Belli, Porta... Esiste una geografia dell’irriverenza?
«Mi sono sempre interrogato su questo. Non so dire perché, ma quelli che fanno ridere meno di tutti sono gli umbri. Il pugliese o il siciliano fanno più ridere del torinese. Così come il romano o il napoletano, che ha un modo filosofico per ogni aspetto della vita, anche il più doloroso. Forse sono le regioni che hanno una lingua. O forse ha a che fare con l’accettazione della tragedia e dei suoi aspetti ridicoli. Pensiamo a Goldoni. Ha sdoganato per primo i serial, è la soap di Beautiful allo stato puro: all’interno di situazioni domestiche, con perfidia, ci fa ridere delle nostre tragedie».
Vede nascere una drammaturgia sulla pandemia?
«Mi auguro di non vedere spettacoli di gente con le mascherine... siamo stati talmente sopraffatti.

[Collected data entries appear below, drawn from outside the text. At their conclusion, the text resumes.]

(* ===== verification/Persistence.v ===== *)
(** * Documents that the GUI keeps on disk (gui/persistence_models.py,
    gui/persistence_stores.py)

    The session, the global settings and the runtime cache, with the checks of
    their construction; their encoding as JSON and its strict parsing; the
    stores, which write a file by replacing it.

    A [Path] is its text.  What depends on the machine are parameters:
    [resolve] ([Path.expanduser().resolve()]), [normcase], the names that
    [tempfile] chooses, and which calls of the operating system fail.  ISO 8601
    forms of a timestamp other than the one [isoformat] writes are read by the
    parameter [other_form]. *)

From Stdlib Require Import SpecFloat.
From S2P Require Import Prelude.
From S2P Require Import Errors.
From S2P Require Import Messages.
From S2P Require Import RuntimeModels.
From S2P Require Import Json.

Definition SESSION_SCHEMA_VERSION : Z := 1.
Definition GLOBAL_SETTINGS_SCHEMA_VERSION : Z := 3.
Definition RUNTIME_CACHE_SCHEMA_VERSION : Z := 1.
Definition MAX_RECENT_SESSIONS : nat := 10%nat.

Definition type_error (template : string) (args : list PyVal) : Exn := Err TypeError (Fmt template args).
Definition value_error (template : string) (args : list PyVal) : Exn := Err ValueError (Fmt template args).

(** ** Timestamps *)

(** A datetime by its fields, with the offset of its time zone in minutes *)
Record DateTime : Set := mkDateTime {
  d_year : Z; d_month : Z; d_day : Z;
  d_hour : Z; d_minute : Z; d_second : Z; d_microsecond : Z;
  d_utcoffset : option Z;
}.

#[export] Instance DateTime_eq_dec : EqDecision DateTime.
Proof. solve_decision. Defined.

Definition is_leap (year : Z) : bool :=
  (year mod 4 =? 0) && (negb (year mod 100 =? 0) || (year mod 400 =? 0)).
Definition days_in_month (year month : Z) : Z :=
  if month =? 2 then (if is_leap year then 29 else 28)
  else if bool_decide (month ∈ [4; 6; 9; 11]) then 30 else 31.

(** What [datetime(...)] accepts *)
Definition valid_date (d : DateTime) : bool :=
  between 1 9999 (d_year d) && between 1 12 (d_month d) &&
  between 1 (days_in_month (d_year d) (d_month d)) (d_day d) &&
  between 0 23 (d_hour d) && between 0 59 (d_minute d) && between 0 59 (d_second d) &&
  between 0 999999 (d_microsecond d) &&
  match d_utcoffset d with Some offset => between (-1439) 1439 offset | None => true end.

(** [a > b] for two timestamps in UTC *)
Definition fields (d : DateTime) : list Z :=
  [d_year d; d_month d; d_day d; d_hour d; d_minute d; d_second d; d_microsecond d].
Definition later (a b : DateTime) : bool := negb (text_leb (fields a) (fields b)).

(** [f"{n:0{width}d}"] for a number of at most [width] digits *)
Fixpoint padded (width : nat) (n : Z) : text :=
  match width with O => [] | S width => padded width (n / 10) ++ [48 + n mod 10] end.

(** [d.isoformat()] up to its offset *)
Definition date_text (d : DateTime) : text :=
  padded 4 (d_year d) ++ [45] ++ padded 2 (d_month d) ++ [45] ++ padded 2 (d_day d) ++ [84] ++
  padded 2 (d_hour d) ++ [58] ++ padded 2 (d_minute d) ++ [58] ++ padded 2 (d_second d) ++
  (if d_microsecond d =? 0 then [] else 46 :: padded 6 (d_microsecond d)).

(** [_utc_text(value)] of a timestamp in UTC: [+00:00] becomes [Z]. *)
Definition utc_text (d : DateTime) : text := date_text d ++ chars "Z".

(** [n] digits and what follows them *)
Definition take_number (n : nat) (s : text) : option (Z * text) :=
  let digits := take n s in
  if (length digits =? n)%nat && forallb is_digit digits then Some (dec_int digits, drop n s) else None.

Definition expect (c : Z) (s : text) : option text := after_prefix [c] s.

(** The fields of [YYYY-MM-DDTHH:MM:SS[.ffffff]+HH:MM], if the text has that form *)
Definition iso_fields (s : text) : option DateTime :=
  '(year, s) ← take_number 4 s; s ← expect 45 s;
  '(month, s) ← take_number 2 s; s ← expect 45 s;
  '(day, s) ← take_number 2 s; s ← expect 84 s;
  '(hour, s) ← take_number 2 s; s ← expect 58 s;
  '(minute, s) ← take_number 2 s; s ← expect 58 s;
  '(second, s) ← take_number 2 s;
  '(microsecond, s) ← match expect 46 s with Some s => take_number 6 s | None => Some (0, s) end;
  '(sign, s) ← match s with
               | c :: s => if c =? 43 then Some (1, s) else if c =? 45 then Some (-1, s) else None
               | [] => None
               end;
  '(hours, s) ← take_number 2 s; s ← expect 58 s;
  '(minutes, s) ← take_number 2 s;
  match s with
  | [] => Some (mkDateTime year month day hour minute second microsecond
                  (Some (sign * (60 * hours + minutes))))
  | _ => None
  end.

(** ** JSON values inside a document *)

(** [_non_negative_int(value, name)] *)
Definition non_negative_int (value : Z) (name : string) : Res unit :=
  fail (value_error "{} must be a non-negative integer" [VStr name]) when value <? 0 ;; Ok tt.

(** [_freeze_json(value, name)] *)
Fixpoint freeze_json (name : text) (value : Json) : Res Json :=
  match value with
  | JFloat f =>
      fail (type_error "{} contains an unsupported JSON float" [VText name]) when negb (isfinite f) ;; Ok value
  | JNull | JBool _ | JInt _ | JText _ => Ok value
  | JArray items => let? items := mapR (freeze_json name) items in Ok (JArray items)
  | JObject items =>
      let? items := mapR (λ kv, let? v := freeze_json name kv.2 in Ok (kv.1, v)) items in Ok (JObject items)
  | JOther cls => Raise (type_error "{} contains an unsupported JSON value: {}" [VText name; VStr cls])
  end.

(** [_plain_json(value)] *)
Fixpoint plain_json (value : Json) : Res Json :=
  match value with
  | JNull | JBool _ | JInt _ | JFloat _ | JText _ => Ok value
  | JArray items => let? items := mapR plain_json items in Ok (JArray items)
  | JObject items =>
      let? items := mapR (λ kv, let? v := plain_json kv.2 in Ok (kv.1, v)) items in Ok (JObject items)
  | JOther cls => Raise (type_error "unsupported JSON value: {}" [VStr cls])
  end.

(** ** The session *)

Definition cpu_text (cpu : RuntimeCpuId) : text :=
  match cpu with CPU1 => chars "cpu1" | CPU2 => chars "cpu2" end.
Definition scope_text (scope : EraseScope) : text :=
  match scope with
  | EraseScope.REQUIRED_APP_SECTORS => chars "required_app_sectors"
  | EraseScope.ENTIRE_APPLICATION_REGION => chars "entire_application_region"
  | EraseScope.CUSTOM => chars "custom"
  end.

#[export] Instance EraseScope_eq_dec : EqDecision EraseScope.
Proof. solve_decision. Defined.

(** [RuntimeCpuId(text)] *)
Definition cpu_of_text (s : text) : Res RuntimeCpuId :=
  match find (λ cpu, text_eqb s (cpu_text cpu)) [CPU1; CPU2] with
  | Some cpu => Ok cpu
  | None => Raise (value_error "{!r} is not a valid RuntimeCpuId" [VText s])
  end.
(** [EraseScope(text)] *)
Definition scope_of_text (s : text) : Res EraseScope :=
  match find (λ scope, text_eqb s (scope_text scope))
          [EraseScope.REQUIRED_APP_SECTORS; EraseScope.ENTIRE_APPLICATION_REGION; EraseScope.CUSTOM] with
  | Some scope => Ok scope
  | None => Raise (value_error "{!r} is not a valid EraseScope" [VText s])
  end.

Record TargetSessionSettings : Set := mkTargetSettings {
  ts_cpu_id : RuntimeCpuId;
  ts_program_image_path : text;
  ts_ram_image_path : text;
  ts_erase_scope : EraseScope;
  ts_sector_mask : Z;
  ts_custom_sector_mask : Z;
}.

#[export] Instance TargetSessionSettings_eq_dec : EqDecision TargetSessionSettings.
Proof. solve_decision. Defined.

Definition TargetSessionSettings_post_init (s : TargetSessionSettings) : Res TargetSessionSettings :=
  let? _ := non_negative_int (ts_sector_mask s) "sector_mask" in
  let? _ := non_negative_int (ts_custom_sector_mask s) "custom_sector_mask" in
  Ok s.

Definition default_target (cpu : RuntimeCpuId) : TargetSessionSettings :=
  mkTargetSettings cpu [] [] EraseScope.REQUIRED_APP_SECTORS 0 0.

Record SessionDocument : Type := mkSession {
  sd_schema_version : Z;
  sd_selected_transport : text;
  sd_transport_configs : list (text * Json);
  sd_target_settings : gmap RuntimeCpuId TargetSessionSettings;
}.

Credo che siamo troppo vicini. La realtà troppo vicina è meno efficace sul palcoscenico: solo attraverso la distanza puoi raccontare il presente. In Edipo c’è una pestilenza, può essere raccontata con gli occhi del Covid... Ecco, mi auguro che non si scelga la via più semplice. Per riportare gli spettatori a teatro, a ridere, piangere, emozionarsi, ci vorrà qualcosa che metta insieme molte cose. Non basterà uno spettacolo come tanti».